Gregory Starkey, Jr. died on the job. Seabell Thomas endured 12 days of an environmental disaster that left her and her neighbors breathing air polluted with tons of sulphur dioxide.

Both were victims of accidents at Louisiana oil refineries. According to a new report entitled Common Ground II, most of the 500 accidents that occur annually at Louisiana’s 17 refineries could be prevented with proper maintenance, but too often refinery companies defer maintenance sacrificing safety for the sake of profits. 

“Many refining accidents are preventable,” said United Steelworkers vice-president Gary Brown, whose union represents many of the workers at these refineries. “It takes adequate maintenance (and) heeding warning signs.”

The report produced by three Louisiana grassroots environmental groups and the United Steelworkers, says that Starkey’s death was the result of a preventable accident.

Starkey was a contract worker at ExxonMobil-owned Chalmette Refining. The US Occupational Safety and Health Administration recommended that the company repair its piping because it was a safety hazard, but the company chose to defer maintenance.

On October 6, sour gas started leaking from the piping, and Starkey died while trying to fix it.

According to Common Ground II, Chalmette Refining, had nearly 600 reported accidents between 2005 and 2009, about 22 percent of the 2,607 reported accidents at Louisiana refineries during this time.

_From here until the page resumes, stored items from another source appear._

(** A steady-state pass over a list of adapters. *)
Lemma check_all_spec (names : list string) (ids : seen_ids) (w : W) :
  let s := for_each (check_adapter registry) names ids w in
  (∀ m, seen_of ids m ⊆ seen_of (last_seen_ids s) m) ∧
  (∀ m incident,
     Processing m incident ∈ output s ∨ (∃ p, NewUpdate m incident p ∈ output s) →
     ∃ l, Fetched m l ∈ output s ∧ incident ∈ l ∧
       (get incident "id" ∉ seen_of ids m) ∧
       get incident "id" ∈ seen_of (last_seen_ids s) m) ∧
  (∀ m l, Fetched m l ∈ output s → (∀ e, ErrorLogged m e ∉ output s) →
     ∀ incident, incident ∈ l → get incident "id" ∈ seen_of (last_seen_ids s) m).
Proof.
  revert ids w. induction names as [| n rest IH]; intros ids w s; subst s.
  - simpl. repeat split; [set_solver | |].
    + intros m incident [H | [p H]]; by apply elem_of_nil in H.
    + intros m l H. by apply elem_of_nil in H.
  - cbn [for_each last_seen_ids output].
    set (s1 := check_adapter registry n ids w).
    destruct (check_adapter_spec n ids w) as (Hframe & Hmono & Hsrc & Hnew & Hall).
    fold s1 in Hframe, Hmono, Hsrc, Hnew, Hall.
    destruct (IH (last_seen_ids s1) (world s1)) as (Hmono' & Hnew' & Hall').
    set (s2 := for_each (check_adapter registry) rest (last_seen_ids s1) (world s1)) in *.
    assert (Hmono1 : ∀ m, seen_of ids m ⊆ seen_of (last_seen_ids s1) m).
    { intros m. destruct (decide (m = n)) as [-> | Hne]; [done | by rewrite Hframe]. }
    repeat split.
    + intros m. specialize (Hmono1 m). specialize (Hmono' m). set_solver.
    + intros m incident Hin.
      assert (Hcases :
        (Processing m incident ∈ output s1 ∨ (∃ p, NewUpdate m incident p ∈ output s1)) ∨
        (Processing m incident ∈ output s2 ∨ (∃ p, NewUpdate m incident p ∈ output s2))).
      { destruct Hin as [Hin | [p Hin]]; apply elem_of_app in Hin as [Hin | Hin]; eauto. }
      destruct Hcases as [H1 | H2].
      * assert (m = n) as ->.
        { destruct H1 as [H1 | [p H1]]; by apply Hsrc in H1. }
        destruct (Hnew incident H1) as (l & Hl & Hmem & Hnot & Hmark).
        exists l. repeat split; [set_solver | done | done |].
        specialize (Hmono' n). set_solver.
      * destruct (Hnew' m incident H2) as (l & Hl & Hmem & Hnot & Hmark).
        exists l. repeat split; [set_solver | done | | done].
        specialize (Hmono1 m). set_solver.
    + intros m l Hfetched Hno_err incident Hin.
      apply elem_of_app in Hfetched as [H1 | H2].
      * assert (m = n) as -> by (by apply Hsrc in H1).
        specialize (Hmono' n).
        assert (get incident "id" ∈ seen_of (last_seen_ids s1) n); [| set_solver].
        apply (Hall l); [done | | done]. intros e He. apply (Hno_err e). set_solver.
      * apply (Hall' m l); [done | | done]. intros e He. apply (Hno_err e). set_solver.
Qed.

End Passes.

(** ** Two consecutive cycles *)

(** C1, as the code has it. When no error was logged for the adapter in the
    first cycle and every list it returns in the second cycle is one it
    returned in the first, every id of the first cycle's lists is marked
    after the first cycle, and the second cycle neither processes nor
    announces any incident of that adapter. *)
Theorem unchanged_list_emits_nothing {W : Type} (registry : AdapterRegistry.registry W)
    (ids : seen_ids) (w w' : W) (n : string) :
  let s1 := check_incidents registry ids w in
  let s2 := check_incidents registry (last_seen_ids s1) w' in
  (∀ e, ErrorLogged n e ∉ output s1) →
  (∀ l, Fetched n l ∈ output s2 → Fetched n l ∈ output s1) →
  (∀ l incident, Fetched n l ∈ output s1 → incident ∈ l →
     get incident "id" ∈ seen_of (last_seen_ids s1) n) ∧
  (∀ incident, (Processing n incident ∉ output s2) ∧
     ∀ processed, NewUpdate n incident processed ∉ output s2).
Proof.
  intros s1 s2 Hno_err Hsame.
  destruct (check_all_spec registry (AdapterRegistry.list_adapters registry) ids w)
    as (_ & _ & Hall1).
  destruct (check_all_spec registry (AdapterRegistry.list_adapters registry)
              (last_seen_ids s1) w') as (_ & Hnew2 & _).
  fold (check_incidents registry ids w) in Hall1. fold s1 in Hall1.
  fold (check_incidents registry (last_seen_ids s1) w') in Hnew2. fold s2 in Hnew2.
  assert (Hmarked : ∀ l incident, Fetched n l ∈ output s1 → incident ∈ l →
            get incident "id" ∈ seen_of (last_seen_ids s1) n).
  { intros l incident Hl Hin. by apply (Hall1 n l). }
  split; [exact Hmarked |].
  assert (Hnone : ∀ incident,
            ¬ (Processing n incident ∈ output s2 ∨ ∃ p, NewUpdate n incident p ∈ output s2)).
  { intros incident Hin. destruct (Hnew2 n incident Hin) as (l & Hl & Hmem & Hnot & _).
    apply Hnot. apply (Hmarked l); [by apply Hsame | done]. }
  intros incident. split.
  - intros H. apply (Hnone incident). by left.
  - intros p H. apply (Hnone incident). right. eauto.
Qed.

Lemma unchanged_list_emits_nothing_witness :
  let s1 := check_incidents Examples.steady_registry ∅ [] in
  let s2 := check_incidents Examples.steady_registry (last_seen_ids s1) [] in
  Processing "bolna" (RSSParser.incident_of_item (Examples.item_titled "API errors" "x1"))
    ∉ output s2.
Proof.
  intros s1 s2.
  assert (Hno_err : ∀ e, ErrorLogged "bolna" e ∉ output s1).
  { intros e H. vm_compute in H.
    repeat (apply elem_of_cons in H as [H | H]; [discriminate H |]). by apply elem_of_nil in H. }
  assert (Hsame : ∀ l, Fetched "bolna" l ∈ output s2 → Fetched "bolna" l ∈ output s1).
  { intros l H. apply list_elem_of_In. apply list_elem_of_In in H.
    vm_compute in H. vm_compute.
    destruct H as [H | H]; [left; exact H | destruct H]. }
  exact (proj1 (proj2 (unchanged_list_emits_nothing Examples.steady_registry ∅ [] []
                         "bolna" Hno_err Hsame) _)).
Defined.

(** C1 as stated fails. The source returns the same two incidents in both
    cycles; in the first, the detail request of the first incident fails,
    the second incident is never reached and nothing is printed; in the
    second cycle the second incident is new and is announced. *)
Lemma exception_leaves_later_incidents_unseen :
  let s1 := check_incidents Examples.failing_registry ∅ () in
  let s2 := check_incidents Examples.failing_registry (last_seen_ids s1) () in
  let incidents :=
    [Examples.json_incident "A" "Login errors"; Examples.json_incident "B" "Slow responses"] in
  head (output s1) = Some (Fetched "openai" incidents) ∧
  head (output s2) = Some (Fetched "openai" incidents) ∧
  List.filter is_emission (output s1) = [] ∧
  List.filter is_emission (output s2) =
    [NewUpdate "openai" (Examples.json_incident "B" "Slow responses")
       [list_to_map [("group", Some "API"); ("component", Some "Chat");
                     ("time_created", Some "2025-11-03T14:32:00Z");
                     ("status_message", Some "Slow responses")]]].
Proof. vm_compute. repeat split. Qed.

(** ** Never again *)

Lemma monitor_never_again {W : Type} (registry : AdapterRegistry.registry W)
    (sleep : W → W) (n : string) (id : option string) (cycles : nat) :
  ∀ (ids : seen_ids) (w : W), id ∈ seen_of ids n →
  ∀ incident, get incident "id" = id →
    ¬ (Processing n incident ∈ output (monitor registry sleep cycles ids w) ∨
       ∃ p, NewUpdate n incident p ∈ output (monitor registry sleep cycles ids w)).
Proof.
  induction cycles as [| cycles IH]; intros ids w Hid incident Hinc.
  - simpl. intros [H | [p H]]; by apply elem_of_nil in H.
  - cbn [monitor output].
    destruct (check_all_spec registry (AdapterRegistry.list_adapters registry) ids w)
      as (Hmono & Hnew & _).
    fold (check_incidents registry ids w) in Hmono, Hnew.
    set (s1 := check_incidents registry ids w) in *.
    intros Hin.
    assert (Hcases :
      (Processing n incident ∈ output s1 ∨ (∃ p, NewUpdate n incident p ∈ output s1)) ∨
      (Processing n incident ∈
         output (monitor registry sleep cycles (last_seen_ids s1) (sleep (world s1))) ∨
       (∃ p, NewUpdate n incident p ∈
               output (monitor registry sleep cycles (last_seen_ids s1) (sleep (world s1)))))).
    { destruct Hin as [Hin | [p Hin]]; apply elem_of_app in Hin as [Hin | Hin]; eauto. }
    destruct Hcases as [H1 | H2].
    + destruct (Hnew n incident H1) as (l & _ & _ & Hnot & _). apply Hnot. by rewrite Hinc.
    + apply (IH (last_seen_ids s1) (sleep (world s1))) in H2; [done | | done].
      specialize (Hmono n). set_solver.
Qed.

(** C2. In the loop, an incident that is new is marked before it is
    processed, so also when its processing raises; and once the processing
    of an incident was attempted in a cycle, its id is in the seen-set, and
    no later cycle, however many and in whatever world, processes or
    announces an incident with that id for that adapter. *)
Theorem marked_before_processing {W : Type} (registry : AdapterRegistry.registry W)
    (sleep : W → W) (ids : seen_ids) (w : W) (n : string) (incident : dict) :
  (∀ (adapter : BaseAdapter.Adapter W) rest ids0 (w0 w1 : W) e,
     (get incident "id" ∉ seen_of ids0 n) →
     _process_incident adapter incident w0 = (Raise e, w1) →
     check_loop n adapter (incident :: rest) ids0 w0 =
       ({| last_seen_ids := mark_seen ids0 n (get incident "id");
           output := [Processing n incident];
           world := w1 |}, Some e)) ∧
  (Processing n incident ∈ output (check_incidents registry ids w) →
   get incident "id" ∈ seen_of (last_seen_ids (check_incidents registry ids w)) n ∧
   ∀ cycles w' incident', get incident' "id" = get incident "id" →
     (Processing n incident' ∉
        output (monitor registry sleep cycles
                  (last_seen_ids (check_incidents registry ids w)) w')) ∧
     ∀ processed, NewUpdate n incident' processed ∉
       output (monitor registry sleep cycles
                 (last_seen_ids (check_incidents registry ids w)) w')).
Proof.
  split.
  - intros adapter rest ids0 w0 w1 e Hnew Hraise. cbn [check_loop].
    destruct (decide (get incident "id" ∈ seen_of ids0 n)); [done |].
    by rewrite Hraise.
  - intros Hin.
    destruct (check_all_spec registry (AdapterRegistry.list_adapters registry) ids w)
      as (_ & Hnew & _).
    fold (check_incidents registry ids w) in Hnew.
    destruct (Hnew n incident (or_introl Hin)) as (l & _ & _ & _ & Hmark).
    split; [exact Hmark |].
    intros cycles w' incident' Hid.
    pose proof (monitor_never_again registry sleep n (get incident "id") cycles
                  _ w' Hmark incident' Hid) as Hnever.
    split.
    + intros H. apply Hnever. by left.
    + intros p H. apply Hnever. right. eauto.
Qed.

Lemma marked_before_processing_witness :
  let incident := Examples.json_incident "A" "Login errors" in
  let s1 := check_incidents Examples.failing_registry ∅ () in
  Some "A" ∈ seen_of (last_seen_ids s1) "openai" ∧
  Processing "openai" incident ∉
    output (monitor Examples.failing_registry (λ w, w) 3 (last_seen_ids s1) ()).
Proof.
  intros incident s1.
  destruct (marked_before_processing Examples.failing_registry (λ w, w) ∅ () "openai" incident)
    as [_ Hnever].
  assert (Hin : Processing "openai" incident ∈ output s1).
  { apply list_elem_of_In. vm_compute. auto. }
  destruct (Hnever Hin) as [Hmark Hlater]. split.
  - exact Hmark.
  - exact (proj1 (Hlater 3 () incident eq_refl)).
Defined.

(** ** The startup pass *)

Section Startup.
Context {W : Type} (registry : AdapterRegistry.registry W).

Bad weather is one of the biggest causes of refinery accidents. Many of these bad weather accidents could be prevented with the proper precautions and maintenance.

In 2008, Hurricane Gustav blew through Louisiana. ExxonMobil improperly shut down its Baton Rouge refinery, and as a result, high winds knocked over the cooling tower, spewing 599,112 pounds of pollutants into the air, including sulfur dioxide, which causes respiratory illnesses.

For 12 days, “we had to sit outside all day and all night (because the storm knocked out electricity) breathing some of the worst pollution I ever experienced,” said Seabell Thomas, leader of Community Empowerment for Change, which helped write the report.

The bulk of the environmental damage done by these accidents is done to communities whose residents are primarily African-American. Of the 257,200 Louisiana residents who live within a two-mile radius of refineries, 122,900, or 48 percent, are African-American.

“I’ve lived in this community for 30 years and love it,” said Velma White, president of Residents for Air Naturalization, another of the reports sponsors.  “But because of the hardships we’ve experienced every day living near Calumet Lubricants (in Shreveport), you never know what to expect. Will it be a clear day or a day of repeated emissions?” White’s community is 85 percent African-American.

Common Ground II, which advocates among other things hiring more refinery workers to perform plant maintenance, is the second in a series of reports about the environmental impact of Louisiana’s oil refineries. The Louisiana Bucket Brigade has been leading source of information for these reports and is a co-author of the reports.

The Bucket Brigade is an environmental health and justice organization, whose purpose “is to assist fenceline neighbors in their campaign to make industry accountable for its pollution.”